*Stored data*:
- - - - -

(* ===== verification/Stdio.v ===== *)
(** * The parts of C's formatted I/O the engine uses

    [snprintf] with ["%u"] and [sscanf] with ["%u"], on C strings modelled as
    lists of bytes without the terminating NUL.  The scanner follows glibc's
    conversion through [strtoul] on a 64-bit [unsigned long]. *)
From S2P Require Import Prelude.

Definition is_digit (c : Z) : bool := (48 <=? c) && (c <=? 57).
Definition is_space (c : Z) : bool := (c =? 32) || ((9 <=? c) && (c <=? 13)).

(** Longest prefix of decimal digits. *)
Fixpoint span_digits (s : list Z) : list Z * list Z :=
  match s with
  | c :: s' => if is_digit c then let '(ds, r) := span_digits s' in (c :: ds, r) else ([], s)
  | [] => ([], [])
  end.

Definition dec_value (ds : list Z) : Z := foldl (λ v d, 10 * v + (d - 48)) 0 ds.

Fixpoint skip_space (s : list Z) : list Z :=
  match s with c :: s' => if is_space c then skip_space s' else s | [] => [] end.

(** One ["%u"] conversion: the value stored and the rest of the input, [None]
    on a matching failure. *)
Definition scan_u (s : list Z) : option (Z * list Z) :=
  let s := skip_space s in
  let '(neg, s) := match s with
                   | 45 :: s' => (true, s')
                   | 43 :: s' => (false, s')
                   | _ => (false, s)
                   end in
  match span_digits s with
  | ([], _) => None
  | (ds, r) =>
      let v := dec_value ds in
      let ul := if 2 ^ 64 - 1 <? v then 2 ^ 64 - 1 else if neg then u64 (- v) else v in
      Some (u32 ul, r)
  end.

(** A literal character of the format. *)
Definition scan_char (c : Z) (s : list Z) : option (list Z) :=
  match s with c' :: s' => if c =? c' then Some s' else None | [] => None end.

(** ["%u"] output.  Twenty digits hold every 64-bit value. *)
Fixpoint print_u_digits (fuel : nat) (n : Z) (acc : list Z) : list Z :=
  match fuel with
  | O => acc
  | S fuel =>
      let acc := (48 + n mod 10) :: acc in
      if n <? 10 then acc else print_u_digits fuel (n / 10) acc
  end.

Definition print_u (n : Z) : list Z := print_u_digits 20 n [].

(** [snprintf(buf, size, ...)]: at most [size - 1] characters are stored. *)
Definition snprintf_store (size : Z) (text : list Z) : list Z := take (Z.to_nat (size - 1)) text.

(** ** Lemmas *)

Lemma is_digit_spec c : is_digit c = true ↔ 48 <= c <= 57.
Proof. unfold is_digit. lia. Qed.

Lemma foldl_dec_app v ds d :
  foldl (λ v d, 10 * v + (d - 48)) v (ds ++ [d]) = 10 * foldl (λ v d, 10 * v + (d - 48)) v ds + (d - 48).
Proof. by rewrite foldl_app. Qed.

Lemma dec_value_shift v ds :
  foldl (λ v d, 10 * v + (d - 48)) v ds = v * 10 ^ zlen ds + dec_value ds.
Proof.
  unfold dec_value, zlen. revert v. induction ds as [|d ds IH] using rev_ind; intros v; simpl; [lia|].
  rewrite !foldl_dec_app, IH, length_app. simpl.
  replace (Z.of_nat (length ds + 1)) with (Z.succ (Z.of_nat (length ds))) by lia.
  rewrite Z.pow_succ_r by lia. lia.
Qed.

Lemma dec_value_cons d ds : dec_value (d :: ds) = (d - 48) * 10 ^ zlen ds + dec_value ds.
Proof. unfold dec_value at 1. simpl. by rewrite dec_value_shift. Qed.

(** The printed digits in front of [acc] denote [n]. *)
Lemma print_u_digits_spec fuel n acc :
  0 <= n < 10 ^ Z.of_nat fuel → Forall (λ c, is_digit c = true) acc →
  Forall (λ c, is_digit c = true) (print_u_digits fuel n acc) ∧
  dec_value (print_u_digits fuel n acc) = n * 10 ^ zlen acc + dec_value acc.
Proof.
  revert n acc. induction fuel as [|fuel IH]; intros n acc Hn Hacc.
  - simpl in *. split; [done|]. replace n with 0 by lia. lia.
  - assert (is_digit (48 + n mod 10) = true) as Hd
      by (apply is_digit_spec; Z.to_euclidean_division_equations; lia).
    assert (Forall (λ c, is_digit c = true) ((48 + n mod 10) :: acc)) as Hacc' by auto.
    cbn [print_u_digits]. destruct (Z.ltb_spec n 10).
    + split; [done|]. rewrite dec_value_cons, (Z.mod_small n) by lia. lia.
    + destruct (IH (n / 10) ((48 + n mod 10) :: acc)) as [? ->]; [|done|].
      { rewrite Nat2Z.inj_succ, Z.pow_succ_r in Hn by lia.
        Z.to_euclidean_division_equations; lia. }
      split; [done|]. rewrite dec_value_cons. unfold zlen. cbn [length].
      rewrite Nat2Z.inj_succ, Z.pow_succ_r by lia.
      pose proof (Z.div_mod n 10). nia.
Qed.

Lemma print_u_digits_nonempty fuel n acc : print_u_digits (S fuel) n acc ≠ [].
Proof.
  revert n acc. induction fuel as [|fuel IH]; intros n acc; [simpl; by destruct (_ <? _)|].
  cbn [print_u_digits]. destruct (_ <? _); [done|]. apply IH.
Qed.

Lemma print_u_spec n :
  0 <= n < 10 ^ 20 →
  Forall (λ c, is_digit c = true) (print_u n) ∧ dec_value (print_u n) = n ∧ print_u n ≠ [].
Proof.
  intros Hn. destruct (print_u_digits_spec 20 n [] Hn) as [? Hv]; [done|].
  split_and!; [done| |apply print_u_digits_nonempty].
  unfold print_u. rewrite Hv. unfold zlen, dec_value. simpl. lia.
Qed.

Lemma span_digits_app ds r :
  Forall (λ c, is_digit c = true) ds → (∀ c r', r = c :: r' → is_digit c = false) →
  span_digits (ds ++ r) = (ds, r).
Proof.
  intros Hds Hr. induction Hds as [|d ds Hd _ IH]; simpl; [|by rewrite Hd, IH].
  destruct r as [|c r]; [done|]. simpl. by rewrite (Hr c r).
Qed.

(** Scanning what was printed gives the number back. *)
Lemma scan_u_print_u n r :
  0 <= n < 2 ^ 32 → (∀ c r', r = c :: r' → is_digit c = false) →
  scan_u (print_u n ++ r) = Some (n, r).
Proof.
  intros Hn Hr. destruct (print_u_spec n) as (Hds & Hv & Hne); [lia|].
  unfold scan_u. destruct (print_u n) as [|d ds] eqn:E; [done|].
  pose proof (Forall_inv Hds) as Hd. apply is_digit_spec in Hd. simpl.
  assert (is_space d = false) as -> by (unfold is_space; lia).
  assert ((match d with 45 => (true, ds ++ r) | 43 => (false, ds ++ r) | _ => (false, d :: ds ++ r) end)
          = (false, d :: ds ++ r)) as ->.
  { destruct d as [|p|p]; [done| |lia]. do 7 (try destruct p as [p|p|]); try done; lia. }
  change (d :: ds ++ r) with ((d :: ds) ++ r). rewrite span_digits_app by done.
  rewrite Hv. destruct (Z.ltb_spec (2 ^ 64 - 1) n); [lia|]. by rewrite u32_id by lia.
Qed.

- - - - -

*WHAT NEEDS TO BE DONE*: Search the data for the string "assert" and copy out every line where it is found.

*RESULT BELOW*:
  - assert (is_digit (48 + n mod 10) = true) as Hd
    assert (Forall (λ c, is_digit c = true) ((48 + n mod 10) :: acc)) as Hacc' by auto.
  assert (is_space d = false) as -> by (unfold is_space; lia).
  assert ((match d with 45 => (true, ds ++ r) | 43 => (false, ds ++ r) | _ => (false, d :: ds ++ r) end)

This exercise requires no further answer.